Would you bet the farm on federal grant for RFTA? | AspenTimes.com

Would you bet the farm on federal grant for RFTA?

rfta.comThe Roaring Fork Transportation Authority is seeking a $24.16 million grant for the valley's bus system.

ASPEN – Roaring Fork Transportation Authority CEO Dan Blankenship is confident the Aspen-area bus agency will land a $24.16 million federal grant despite the transfer of power in Congress. He’s just not willing to bet his house or kid on it.

RFTA has planned an expansion of the valley’s bus system for 10 years and submitted a grant application to the Federal Transit Administration (FTA) at least two years ago. The funding was included in President Obama’s proposed budget for fiscal year 2011 on the FTA’s recommendation, Blankenship told RFTA’s board of directors Thursday.

The U.S. House recently approved the appropriation, and it is in the draft version of the budget under consideration by the U.S. Senate, according to Blankenship. But if the House and Senate pass different budgets, the differences must be reconciled.

Republicans won control of the House in the Nov. 2 election, and the party’s leadership has vowed to slash federal spending. So if the budget process is reopened, the fate of RFTA’s funding is unclear.

“I know that we would all like to have more certainty,” Blankenship said. “I believe our project is secure.”

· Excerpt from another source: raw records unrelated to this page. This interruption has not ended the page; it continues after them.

(** ** The desktop companion *)

Definition desktopVersionMarker : bytes := str "unarr-desktop.version".
Definition desktopVersionMarkerPath (dir : bytes) : bytes := Join dir desktopVersionMarker.
Definition marker_text (version : bytes) : bytes := TrimPrefix (str "v") version.
Definition InstalledDesktopVersion (file : option bytes) : option bytes :=
  match file with
  | None => None
  | Some data =>
      let v := TrimSpace data in
      if bytes_eqb v [] || (64 <? Z.of_nat (length v)) || existsb (fun c => (c =? SP) || (c =? TAB) || (c =? CR) || (c =? LF)) v then None
      else Some (TrimPrefix (str "v") v)
  end.
(** The operations and where the old binary is now; [now] is the time in seconds. *)
Definition parkOldBinary (path : bytes) (now : Z) : list fop * option bytes :=
  let backup := path ++ str ".old" in
  let stale := if removeOldOk mc then [FRemove backup] else [] in
  if parkOk mc then (stale ++ [FRename path backup], Some backup)
  else
    let backup2 := path ++ str ".old." ++ Itoa now in
    if backupOk mc then (stale ++ [FRename path backup2], Some backup2) else (stale, None).
Inductive desktopResult := DSkipped | DApplied | DError (e : uerr) | DRolledBack | DRollbackFailed.
Definition prepareDesktop (version : bytes) : req bytes :=
  let assetName := desktopAssetName version in
  let! (asset, base) := downloadDesktopAsset version assetName in
  let! _ := verifyDesktopAsset version asset base assetName in
  let! _ := check (chmodTmpOk mc) EOther in
  let! _ := check (smokeTest asset (str "--version") version) EOther in
  ret asset.
Definition swapDesktop (asset targetPath version : bytes) (now : Z) : desktopResult * list fop :=
  match parkOldBinary targetPath now with
  | (park, None) => (DError EOther, park)
  | (park, Some backup) =>
      let '(ops, ok) := installBinary asset targetPath in
      if ok then (DApplied, park ++ ops ++ if markerOk mc then [FWrite (desktopVersionMarkerPath (Dir targetPath)) (marker_text version)] else [])
      else if rollbackOk mc then (DRolledBack, park ++ ops ++ [FRename backup targetPath])
      else (DRollbackFailed, park ++ ops)
  end.
Definition UpdateDesktopBinary (d : gmap bytes bytes) (targetPath version0 : bytes) (now : Z) : req (desktopResult * list fop) :=
  let version := TrimPrefix (str "v") version0 in
  if bool_decide (InstalledDesktopVersion (d !! desktopVersionMarkerPath (Dir targetPath)) = Some version) then ret (DSkipped, [])
  else on_err (let! asset := prepareDesktop version in ret (swapDesktop asset targetPath version now))
         (fun e => ret (DError e, [])).
(** [exe] is the running binary, [isFile] whether a regular file is at a path. *)
Definition FindDesktopSibling (dir : bytes) (isFile : bytes -> bool) : option bytes :=
  let p := Join dir (if windows then str "unarr-desktop.exe" else str "unarr-desktop") in if isFile p then Some p else None.
Definition UpdateDesktopSibling (d : gmap bytes bytes) (exe : bytes) (isFile : bytes -> bool) (version : bytes) (now : Z) : req (desktopResult * list fop) :=
  if negb (exeOk mc) then ret (DError EOther, [])
  else match FindDesktopSibling (Dir exe) isFile with
       | None => ret (DSkipped, [])
       | Some sibling => UpdateDesktopBinary d sibling version now
       end.

(** ** The command, and the cached answer *)

Definition runSelfUpdate (Version : bytes) (force allowUnsigned : bool) (binPath : bytes) : req (result * list fop) :=
  let! latest := fetchLatestVersion in
  let currentClean := TrimPrefix (str "v") Version in
  if bytes_eqb currentClean latest && negb force then ret (Unchanged, [])
  else Execute currentClean allowUnsigned latest binPath.

(** The cache file decoded, if it could be. *)
Record versionCache := mkVersionCache { cVersion : bytes; checkedAt : Z }.
Definition cacheTTL : Z := 3600.
Definition writeCachedVersion (file : option versionCache) (v : bytes) (now : Z) (writeOk : bool) : option versionCache :=
  if writeOk then Some (mkVersionCache v now) else file.
Definition CheckLatest (file : option versionCache) (now : Z) (writeOk : bool) : req (bytes * option versionCache) :=
  let! v := fetchLatestVersion in ret (v, writeCachedVersion file v now writeOk).
Definition ReadCachedVersion (file : option versionCache) (now : Z) : bytes :=
  match file with Some c => if cacheTTL <? now - checkedAt c then [] else cVersion c | None => [] end.
Definition CheckLatestCached (file : option versionCache) (now : Z) (writeOk : bool) : req (bytes * bool * option versionCache) :=
  match ReadCachedVersion file now with
  | [] => let! v := fetchLatestVersion in ret (v, false, writeCachedVersion file v now writeOk)
  | v => ret (v, true, file)
  end.
(** The mirrors in the order in which a call asks them. *)
Definition nth_mirror (p : MirrorPool) (k : nat) : bytes := mirrors p !!! ((current p + k) mod Len p)%nat.
Definition order (p : MirrorPool) : list bytes := map (nth_mirror p) (seq 0 (Len p)).
Lemma order_lookup p k : (k < Len p)%nat -> order p !! k = Some (nth_mirror p k).
Proof. intros. unfold order. by rewrite list_lookup_fmap, lookup_seq_lt. Qed.
Lemma order_covers p m : pool_ok p -> m ∈ mirrors p -> exists k, (k < Len p)%nat /\ nth_mirror p k = m.
Proof.
  intros [C _] [j Lj]%list_elem_of_lookup. pose proof (lookup_lt_Some _ _ _ Lj) as Jl. fold (Len p) in Jl.
  exists ((j + (Len p - current p)) mod Len p)%nat. split; [apply Nat.mod_upper_bound; lia|]. unfold nth_mirror.
  rewrite Nat.Div0.add_mod_idemp_r. replace (current p + (j + (Len p - current p)))%nat with (j + 1 * Len p)%nat by lia.
  rewrite Nat.Div0.mod_add, Nat.mod_small by done. by apply list_lookup_total_correct.
Qed.
Lemma rotate_nth p k : pool_ok p -> (1 < Len p)%nat ->
  let q := fst (Rotate p) in snd (Rotate p) = true /\ Len q = Len p /\ nth_mirror q k = nth_mirror p (S k).
Proof.
  intros [C _] L. unfold Rotate. destruct (Nat.leb_spec (Len p) 1); [lia|]. cbn. split_and!; try done. unfold nth_mirror, Len at 1. cbn. fold (Len p).
  rewrite Nat.Div0.add_mod_idemp_l. do 2 f_equal. lia.
Qed.
Section Loop.
Context {A : Type} (again : A -> bool) (stuck_with : A -> A).
(** From the round in which the call looks, with [k] rounds behind it. *)
Lemma alone_from (answer : bytes -> A) : forall left p c,
  pool_ok p -> phase c = CLook -> (round c + S left = attempts c)%nat -> (attempts c = 1 \/ attempts c <= Len p)%nat ->
  exists k p' c', alone again stuck_with (3 * S left) p c answer = Some (p', c') /\ (k <= left)%nat
    /\ tried c' = tried c ++ map (nth_mirror p) (seq 0 (S k)) /\ phase c' = CEnd (answer (nth_mirror p k)) /\ Current p' = Some (nth_mirror p k)
    /\ (forall j, (j < k)%nat -> again (answer (nth_mirror p j)) = true) /\ (again (answer (nth_mirror p k)) = false \/ k = left).
Proof.
  assert (Stay : forall n p c a, phase c = CEnd a -> alone again stuck_with n p c answer = Some (p, c)).
  { induction n as [|n IH]; intros p c a E; [done|]. cbn. unfold call_step. rewrite E. by eapply IH. }
  induction left as [|left IH]; intros p c O P R AT.
  - destruct (current_some p O) as [m M]. assert (Nm : nth_mirror p 0 = m).
    { unfold nth_mirror. rewrite Nat.add_0_r, Nat.mod_small by apply O. by apply list_lookup_total_correct. }
    exists 0%nat, p, (mkCall (attempts c) (round c) (tried c ++ [m]) (CEnd (answer m))). rewrite Nm. split_and!; try done; try (intros; lia); try (by right).
    + change (3 * 1)%nat with 3%nat. cbn [alone]. unfold call_step at 1. rewrite P, M. cbn [alone call_step phase attempts round tried].
      replace (round c =? attempts c - 1)%nat with true by (symmetry; apply Nat.eqb_eq; lia). by destruct (again (answer m)).
    + cbn. by rewrite Nm.
  - destruct (current_some p O) as [m M]. assert (Nm : nth_mirror p 0 = m).
    { unfold nth_mirror. rewrite Nat.add_0_r, Nat.mod_small by apply O. by apply list_lookup_total_correct. }
    replace (3 * S (S left))%nat with (S (S (S (3 * S left)))) by lia.
    destruct (again (answer m)) eqn:E.
    + assert (L : (1 < Len p)%nat) by lia. destruct (rotate_nth p 0 O L) as (Rt & Lq & _). destruct (rotate_ok p O) as [Oq _].
      set (q := fst (Rotate p)) in *.
      destruct (IH q (mkCall (attempts c) (S (round c)) (tried c ++ [m]) CLook) Oq eq_refl) as (k & p' & c' & X1 & X2 & X3 & X4 & X5 & X6 & X7); [cbn; lia|cbn; lia|].
      assert (Nk : forall j, nth_mirror q j = nth_mirror p (S j)) by (intros j; apply (rotate_nth p j O L)).
      exists (S k), p', c'. rewrite <- (Nk k). split_and!; try done; try lia.
      * cbn [alone]. unfold call_step at 1. rewrite P, M. cbn [alone]. unfold call_step at 1. cbn [phase attempts round tried]. rewrite E.
        replace (round c =? attempts c - 1)%nat with false by (symmetry; apply Nat.eqb_neq; lia). cbn [negb]. unfold call_step at 1. cbn [phase].
        rewrite (surjective_pairing (Rotate p)), Rt. fold q. exact X1.
      * rewrite X3. cbn [tried]. rewrite <- app_assoc. f_equal. change (seq 0 (S (S k))) with (0%nat :: seq 1 (S k)). rewrite map_cons, Nm. cbn [app]. f_equal.
        rewrite <- (fmap_S_seq 0 (S k)), map_map. apply map_ext. intros j. apply Nk.
      * intros [|j] Hj; [by rewrite Nm|]. rewrite <- Nk. apply X6. lia.
      * destruct X7 as [?|X7]; [by left|right; lia].
    + exists 0%nat, p, (mkCall (attempts c) (round c) (tried c ++ [m]) (CEnd (answer m))). rewrite Nm. split_and!; try done; try (intros; lia); try (by left).
      * cbn [alone]. unfold call_step at 1. rewrite P, M. cbn [alone]. unfold call_step at 1. cbn [phase attempts round tried]. rewrite E. cbn [negb].
        by eapply (Stay (S (3 * S left))).
      * cbn. by rewrite Nm.
Qed.
End Loop.

(** * Properties *)

Lemma nth_mirror_inj p i j : pool_ok p -> (i < Len p)%nat -> (j < Len p)%nat -> nth_mirror p i = nth_mirror p j -> i = j.
Proof.
  intros [C D] Hi Hj E. assert (W : forall k, (k < Len p)%nat -> ((current p + k) mod Len p = if current p + k <? Len p then current p + k else current p + k - Len p)%nat).
  { intros k Hk. destruct (Nat.ltb_spec (current p + k) (Len p)); [by apply Nat.mod_small|].
    replace (current p + k)%nat with ((current p + k - Len p) + 1 * Len p)%nat at 1 by lia. rewrite Nat.Div0.mod_add. apply Nat.mod_small. lia. }
  unfold nth_mirror in E. assert (L : forall k, (k < Len p)%nat -> mirrors p !! ((current p + k) mod Len p)%nat = Some (mirrors p !!! ((current p + k) mod Len p)%nat)).
  { intros k Hk. apply list_lookup_lookup_total_lt. unfold Len in *; apply Nat.mod_upper_bound; lia. }
  assert (I : ((current p + i) mod Len p = (current p + j) mod Len p)%nat) by (eapply NoDup_lookup; [exact D|by apply L|rewrite E; by apply L]).
  rewrite (W i Hi), (W j Hj) in I. destruct (Nat.ltb_spec (current p + i) (Len p)), (Nat.ltb_spec (current p + j) (Len p)); lia.
Qed.
Lemma order_nodup p : pool_ok p -> NoDup (order p).
Proof.
  intros O. apply NoDup_alt. intros i j x Hi Hj. pose proof (lookup_lt_Some _ _ _ Hi) as Li. pose proof (lookup_lt_Some _ _ _ Hj) as Lj.
  unfold order in Li, Lj. rewrite length_map, length_seq in Li, Lj. rewrite order_lookup in Hi, Hj by done. apply (nth_mirror_inj p); try done. congruence.
Qed.
(** The outcome of a call on its own: mirrors in order, each once, up to the first whose
    answer is final, which becomes the current one. *)
Definition asked_in_order {A} (again : A -> bool) (answer : bytes -> A) (p : MirrorPool) (a : A) (p' : MirrorPool) (tried : list bytes) : Prop :=
  exists m, last tried = Some m /\ a = answer m /\ Current p' = Some m /\ NoDup tried /\ tried `prefix_of` order p
  /\ (forall x, x ∈ tried -> x <> m -> again (answer x) = true)
  /\ ((exists x, x ∈ mirrors p /\ again (answer x) = false) -> again a = false).
Lemma call_in_order {A} (again : A -> bool) (stuck_with : A -> A) answer p : pool_ok p ->
  exists a p' t, result_of (alone again stuck_with (3 * Nat.max 1 (Len p)) p (newCall (Nat.max 1 (Len p))) answer) = Some (a, p', t)
    /\ asked_in_order again answer p a p' t.
Proof.
  intros O. pose proof O as [C _]. replace (Nat.max 1 (Len p)) with (S (Len p - 1)) by lia.
  destruct (alone_from again stuck_with answer (Len p - 1) p (newCall (S (Len p - 1))) O eq_refl eq_refl ltac:(cbn; lia)) as (k & p' & c' & E & K & T & P & Cu & B & F).
  rewrite E. cbn. rewrite P. cbn in T. eexists _, _, _. split; [done|]. exists (nth_mirror p k).
  assert (Pre : tried c' `prefix_of` order p).
  { rewrite T. exists (map (nth_mirror p) (seq (S k) (Len p - S k))). unfold order. change (nth_mirror p 0 :: map (nth_mirror p) (seq 1 k)) with (map (nth_mirror p) (seq 0 (S k))).
    rewrite <- map_app, <- seq_app. do 2 f_equal. lia. }
  assert (Tk : tried c' = map (nth_mirror p) (seq 0 (S k))) by done. split_and!; try done.
  - rewrite Tk, seq_S, map_app. cbn [map]. by rewrite last_snoc.
  - destruct Pre as [x Ex]. pose proof (order_nodup p O) as D. rewrite Ex in D. by apply NoDup_app in D as (? & _ & _).
  - intros x Hx Ne. rewrite Tk in Hx. apply list_elem_of_fmap in Hx as (j & -> & Hj). apply elem_of_seq in Hj. apply B.
    assert (j <> k) by (intros ->; done). lia.
  - intros (x & Hx & Fx). destruct F as [F|F]; [done|]. destruct (order_covers p x O Hx) as (j & Hj & <-).
    destruct (decide (j = k)) as [-> |N]; [done|]. rewrite B in Fx by lia. done.
Qed.
(** C26: One mirror that answers is enough.  A call of the client or a replayable request of
    the transport that runs alone always comes back: it asks the mirrors in order from the
    current one, each at most once, goes on only after transient failures, returns the last
    answer and leaves that mirror current; so whenever some mirror gives a final answer, a
    final answer is returned.  A body that cannot be replayed goes to one mirror. *)
Theorem failover_reaches er p fn inner :
  pool_ok p ->
  (exists e p' t, withMirrorFailover p fn = Some (e, p', t) /\ asked_in_order IsTransient fn p e p' t)
  /\ (exists a p' t, RoundTrip er p true inner = Some (a, p', t) /\ asked_in_order (send_again er) inner p a p' t)
  /\ (exists m, Current p = Some m /\ RoundTrip er p false inner = Some (inner m, p, [m])).
Proof.
  intros O. split_and!; [by apply call_in_order|by apply call_in_order|]. destruct (current_some p O) as [m M]. exists m. split; [done|].
  unfold RoundTrip. cbn. unfold call_step at 1. cbn. rewrite M. cbn. by destruct (send_again er (inner m)).
Qed.
(** ** What a patch touches *)

(** Every edit is the span of an entry that is changed. *)
Definition edits_of (od : tomlDoc) (changed : bytes -> Prop) (p : patch) : Prop :=
  forall f ed, edits p !! f = Some ed -> exists k e, changed k /\ entries od !! k = Some e /\ first e = f /\ last e = elast ed.
Lemma set_edits od nd cr changed p k p' : edits_of od changed p -> changed k -> set_ od nd cr p k = Some p' -> edits_of od changed p'.
Proof.
  intros H C S. unfold set_ in S. destruct (entries nd !! k) as [ne|]; [|done]. destruct (entries od !! k) as [e|] eqn:E.
  - injection S as <-. intros f ed L. cbn in L. apply lookup_insert_Some in L as [[<- <-]|[_ L]]; [by exists k, e|by apply H].
  - destruct (negb _); [done|]. destruct (tables od !! _); [by injection S as <-|]. destruct (bool_decide _); [by injection S as <-|].
    destruct (headers nd !! _); [|done]. destruct (_ || _); [done|]. by injection S as <-.
Qed.
Section Touched.
Context {V : Type} `{EqDecision V}.
Implicit Types oldFlat newFlat : gmap bytes V.
Lemma set_all_edits od nd cr oldFlat newFlat changed ks : forall p p',
  edits_of od changed p -> (forall k, k ∈ ks -> ~ (exists v, oldFlat !! k = Some v /\ newFlat !! k = Some v) -> changed k) ->
  set_all od nd cr oldFlat newFlat ks p = Some p' -> edits_of od changed p'.
Proof.
  induction ks as [|k ks IH]; intros p p' H C S; cbn in S; [by injection S as <-|].
  assert (C' : forall k, k ∈ ks -> ~ (exists v, oldFlat !! k = Some v /\ newFlat !! k = Some v) -> changed k) by (intros; apply C; [by right|done]).
  destruct (match oldFlat !! k with Some ov => bool_decide (newFlat !! k = Some ov) | None => false end) eqn:B; [by eapply IH|].
  destruct (set_ od nd cr p k) as [p1|] eqn:S1; [|done]. eapply (IH p1); [|done|done]. eapply set_edits; [done| |done]. apply C; [by left|].
  intros (v & E1 & E2). rewrite E1 in B. apply bool_decide_eq_false in B. done.
Qed.
Lemma drop_all_edits od newFlat unknown changed ks : forall p p',
  edits_of od changed p -> (forall k, k ∈ ks -> newFlat !! k = None -> k ∉ unknown -> changed k) ->
  drop_all od newFlat unknown ks p = Some p' -> edits_of od changed p'.
Proof.
  induction ks as [|k ks IH]; intros p p' H C S; cbn in S; [by injection S as <-|].
  assert (C' : forall k, k ∈ ks -> newFlat !! k = None -> k ∉ unknown -> changed k) by (intros; apply C; [by right|done|done]).
  destruct (bool_decide (is_Some (newFlat !! k)) || bool_decide (k ∈ unknown)) eqn:B; [by eapply IH|].
  apply orb_false_iff in B as [B1%bool_decide_eq_false B2%bool_decide_eq_false]. destruct (entries od !! k) as [e|] eqn:E; [|done].
  eapply IH; [|done|done]. intros f ed L. cbn in L. apply lookup_insert_Some in L as [[<- <-]|[_ L]]; [|by apply H].
  exists k, e. split_and!; try done. apply C; [by left|by apply eq_None_not_Some|done].
Qed.
End Touched.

Blankenship outlined various outcomes that could occur in the budget process, based on his discussions with RFTA’s lobbyist in Washington, D.C. While RFTA’s grant funding seems secure, it’s too early to say, Blankenship conceded.

“There are no guarantees. I wouldn’t want to bet my house on it, or my 7-year-old son,” he quipped.

Congressman-elect Scott Tipton’s fiscally conservative positions have rattled nerves further at RFTA. Tipton, a Republican, unseated Democratic incumbent John Salazar for the 3rd Congressional District seat, which includes Aspen and Glenwood Springs. Tipton made the economy a major focus of his campaign. He vowed to cut spending, “take government out of the private sector,” reduce federal deficits and cut taxes, according to his campaign website.

Tipton didn’t return a message left with a staff member Thursday to discuss his view of RFTA’s grant.

The RFTA board decided yesterday they should write the new congressman a letter outlining the agency’s efforts to secure federal funding for the expanded transit system. The letter will point out that voters in RFTA’s jurisdictions, which include numerous Tipton constituents, approved local funding as required to acquire the federal grant.

Blankenship said he couldn’t imagine Tipton would actively work to pull the grant out of the budget. The $24 million grant isn’t the type of earmark or “pork barrel” project that elected officials typically rail against, Blankenship said.

RFTA’s grant application was thoroughly reviewed by the FTA, and a number of criteria needed to be met. In addition, the bus rapid transit plan “is an infrastructure project that will put people to work,” he said.

RFTA board chairman Bruce Christensen said he also assumes that Tipton will see the benefits of the project once he learns about it. “When we’ve got something that’s gone this far, it really would be devastating if it got stopped,” Christensen said. “This is just a part of keeping the country moving.”